In the current research, there was also a highly substantial positive correlation between diaphragmatic thicknesses and the spirometric data (FEV1% predicted) with a nonsignificant correlation between ratios of diaphragmatic thickness and FEV1% predicted.

According to Smargiassi A. et al. [15] who assessed diaphragmatic thickness in 23 participants, Tmax was most strongly correlated with fat-free mass (FFM), BMI, and lung hyperinflation.

Yalçin B. et al. [21], who assessed diaphragmatic thickness and mobility in 67 COPD patients and 53 healthy volunteers, discovered a significant correlation between pulmonary function tests and diaphragmatic thickness in patients with COPD.

On the contrary, Cimsit C. et al. [19] assert that there is no correlation between diaphragmatic thickness and pulmonary function tests in patients with chronic obstructive pulmonary disease (COPD), with the exception of those with mild COPD. This lack of correlation is likely attributable to the fact that the measurements were exclusively performed during the end-expiratory phase. In addition, the limited sample size of the study group might have an impact on the correlation between ultrasound measurements and the severity of COPD.

In the present study, the diaphragmatic excursion was found to be positively correlated with BMI.

Smargiassi A. et al. [15] who enrolled 23 clinically stable COPD patients found that diaphragmatic excursion was closely related to BMI.

There was a statistically high significant positive correlation between diaphragmatic excursion and 6-min walk test (6MWT).

Scheibe N. et al. [16] who studied diaphragmatic thickness and mobility in 20 healthy persons and 60 COPD patients stated that there is a moderate correlation between diaphragmatic excursion and 6MWT.

A significant correlation among diaphragmatic excursion and the spirometric data (predicted FEV1%) was found in the current study. It has been demonstrated that ultrasonographic measurements of the diaphragmatic excursion in patients with COPD are negatively correlated with the progression of COPD, with grade IV COPD patients exhibiting the lowest ultrasonographic measurements.

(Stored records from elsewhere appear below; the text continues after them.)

(* ===== verification/TrtPacket.v ===== *)
(** * Traceroute: packets ([eperd/traceroute.c])

    The probes of a traceroute, of six kinds: TCP, ICMP and UDP over IPv4 and IPv6.  They are
    built in the packet buffer all measurements share and carry the index and the
    sequence number of the probe; a Paris traceroute (RIPE Atlas: [parismod]) changes two bytes of the data so that
    the checksum, which routers may hash, has a chosen value. *)

From stdpp Require Import base list list_numbers numbers option strings.
From Stdlib Require Import ZArith Lia.
From S2P Require Import Prelude Bits Blocks Cstr Packet Validate.

Open Scope Z_scope.

Definition IPHDR : Z := 20.
Definition ICMP_MINLEN : Z := 8.
Definition ICMP6_HDR : Z := 8.
Definition sizeof_tcphdr : Z := 20.
Definition sizeof_udphdr : Z := 8.
Definition sizeof_ip6_hdr : Z := 40.
Definition sizeof_v6info : Z := 32.
Definition BASE_PORT : Z := 0x8000 + 666.
Definition SRC_BASE_PORT : Z := 20480.
Definition MAX_DATA_SIZE : Z := 4096.
(** [sizeof(base->packet)] *)
Definition sizeof_packet : Z := MAX_DATA_SIZE + 128.

Definition IPPROTO_HOPOPTS : Z := 0.
Definition IPPROTO_ICMP : Z := 1.
Definition IPPROTO_TCP : Z := 6.
Definition IPPROTO_UDP : Z := 17.
Definition IPPROTO_FRAGMENT : Z := 44.
Definition IPPROTO_ICMPV6 : Z := 58.
Definition IPPROTO_DSTOPTS : Z := 60.

Definition id_string : list Z := str "http://atlas.ripe.net Atlas says Hi!".

(** ** Checksums *)

Definition fold_sum (sum : Z) : Z :=
  let sum := (sum ≫ 16) + Z.land sum 0xffff in
  let sum := sum + (sum ≫ 16) in
  u16 (Z.lnot sum).
Definition in_cksum (buf : list Z) : Z := fold_sum (sum16 0 buf).
(** [udp] is empty for [NULL]. *)
Definition in_cksum_udp (v4_ph udp buf : list Z) : Z := fold_sum (sum16 (sum16 (sum16 0 v4_ph) udp) buf).
Definition in_cksum_icmp6 (v6_ph buf : list Z) : Z := fold_sum (sum16 (sum16 0 v6_ph) buf).

(** [struct v4_ph] and [struct v6_ph] *)
Definition v4_ph (src dst : list Z) (proto len : Z) : list Z := src ++ dst ++ [0; proto] ++ be16 len.
Definition v6_ph (src dst : list Z) (nxt len : Z) : list Z := src ++ dst ++ be32 len ++ [0; 0; 0; nxt].

Definition ntohs (z : Z) : Z := be_value (le16 z).

(** The two bytes that make the checksum [val], where it is [sum] without them. *)
Definition fudge (sum val : Z) : Z :=
  let usum := ntohs sum + (0xffff - val) in
  u16 (usum + (usum ≫ 16)).

(** ** Building probes *)

(** [memset] of [n] bytes and [strcpy] of the text. *)
Definition fill (b : blk Z) (off n : Z) : outcome (blk Z) :=
  if 0 <? n then
    b ← store_at b off (replicate (Z.to_nat n) 0);
    store_at b off (id_string ++ [0])
  else mret b.

(** The bytes of the address in a [struct sockaddr]. *)
Definition addr_bytes (v6 : bool) (sa : sockaddr) : outcome (list Z) :=
  match sa with
  | AF_INET a => if v6 then Crash Undefined else Done (be32 a)
  | AF_INET6 groups => if v6 then Done (groups ≫= be16) else Crash Undefined
  | AF_OTHER _ => Crash Undefined
  end.

(** The results are the buffer, the length of the probe and the size of its data, which grows to the
    smallest there can be ([state->curpacksize]). *)
Definition put_tcp (b : blk Z) (seqno sport dport size : Z) (ph : Z → list Z) : outcome (blk Z * Z * Z) :=
  b ← store_at b 0 (replicate (Z.to_nat sizeof_tcphdr) 0);
  b ← store_at b 4 (be32 seqno);
  b ← store_at b 12 [(sizeof_tcphdr / 4) ≪ 4; 2];
  if sizeof_packet <? sizeof_tcphdr + size then Crash Fatal
  else
    b ← fill b sizeof_tcphdr size;
    let len := sizeof_tcphdr + size in
    b ← store_at b 0 (be16 sport ++ be16 dport);
    data ← bytes_at b 0 len;
    b ← store_at b 16 (le16 (in_cksum_udp (ph len) [] data));
    mret (b, len, size).

Definition put_icmp4 (b : blk Z) (id seq size : Z) (paris : option Z) : outcome (blk Z * Z * Z) :=
  b ← store_at b 0 ([8; 0; 0; 0] ++ be16 id ++ be16 seq ++ [0; 0]);
  let len := ICMP_MINLEN + 2 in
  let size := if ICMP_MINLEN + size <? len then len - ICMP_MINLEN else size in
  if sizeof_packet <? ICMP_MINLEN + size then Crash Fatal
  else
    b ← fill b len (ICMP_MINLEN + size - len);
    let len := ICMP_MINLEN + size in
    b ← match paris with
        | Some paris =>
            data ← bytes_at b 0 len;
            store_at b 8 (be16 (fudge (in_cksum data) paris))
        | None => mret b
        end;
    data ← bytes_at b 0 len;
    b ← store_at b 2 (le16 (in_cksum data));
    mret (b, len, size).

(** [struct v6info] at an offset; two bytes behind [fuzz] are padding. *)
Definition put_v6info (b : blk Z) (off pid id seq : Z) (tv : timespec) : outcome (blk Z) :=
  b ← store_at b off [0; 0];
  store_at b (off + 4) (be32 pid ++ be32 id ++ be32 seq ++ le64 (tv_sec tv) ++ le64 (tv_nsec tv)).

Definition put_icmp6 (b : blk Z) (pid id seq size : Z) (tv : timespec) (paris : option Z) (ph : Z → list Z) :
  outcome (blk Z * Z * Z) :=
  b ← store_at b 0 ([128; 0; 0; 0] ++ be16 pid ++ be16 seq);
  b ← put_v6info b ICMP6_HDR pid id seq tv;
  let len := sizeof_v6info in
  let size := if size <? len then len else size in
  if sizeof_packet <? ICMP6_HDR + size then Crash Fatal
  else
    b ← fill b (ICMP6_HDR + len) (size - len);
    let len := size + ICMP6_HDR in
    b ← match paris with
        | Some paris =>
            data ← bytes_at b 0 len;
            store_at b ICMP6_HDR (be16 (fudge (in_cksum_icmp6 (ph len) data) (u16 (paris + 1))))
        | None => mret b
        end;
    mret (b, len, size).

Definition put_udp4 (b : blk Z) (sport dport size val : Z) (ph : Z → list Z) : outcome (blk Z * Z * Z) :=
  b ← store_at b 0 [0; 0];
  let len := 2 in
  let size := if size <? len then len else size in
  b ← fill b len (size - len);
  let len := size in
  let udp := be16 sport ++ be16 dport ++ be16 (sizeof_udphdr + len) ++ [0; 0] in
  data ← bytes_at b 0 len;
  b ← store_at b 0 (be16 (fudge (in_cksum_udp (ph (sizeof_udphdr + len)) udp data) val));
  mret (b, len, size).

Definition put_udp6 (b : blk Z) (pid id seq size : Z) (tv : timespec) : outcome (blk Z * Z * Z) :=
  b ← put_v6info b 0 pid id seq tv;
  let len := sizeof_v6info in
  let size := if size <? len then len else size in
  b ← fill b len (size - len);
  mret (b, size, size).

In agreement with our results, Scheibe N. et al. [16] who studied diaphragmatic thickness and mobility in 20 healthy persons and 60 COPD patients found out that diaphragmatic movement was related to lung function parameters,

while Smargiassi A. et al. [15] who studied diaphragmatic thickness and mobility in 23 COPD patients found no relation between diaphragmatic excursion and the spirometric data (FEV1) and stated that it is only related to BMI.

Limitations

A limitation of this research is the relatively small sample size of enrolled patients. Lack of comparative analysis with gold standard techniques used to evaluate diaphragm function constitutes an additional limitation of our research.

Conclusion

Diaphragmatic thickness and excursion significantly positively correlated to the spirometric data (FEV1% predicted). Diaphragmatic assessment could be a prognostic factor for COPD severity and could guide the treatment plan.

Future directions

Assessment of diaphragmatic performance could be a worthy substitute for spirometry in the future. Diaphragmatic performance could also be used to assess weaning from mechanical ventilation and estimation of acute exacerbation of COPD.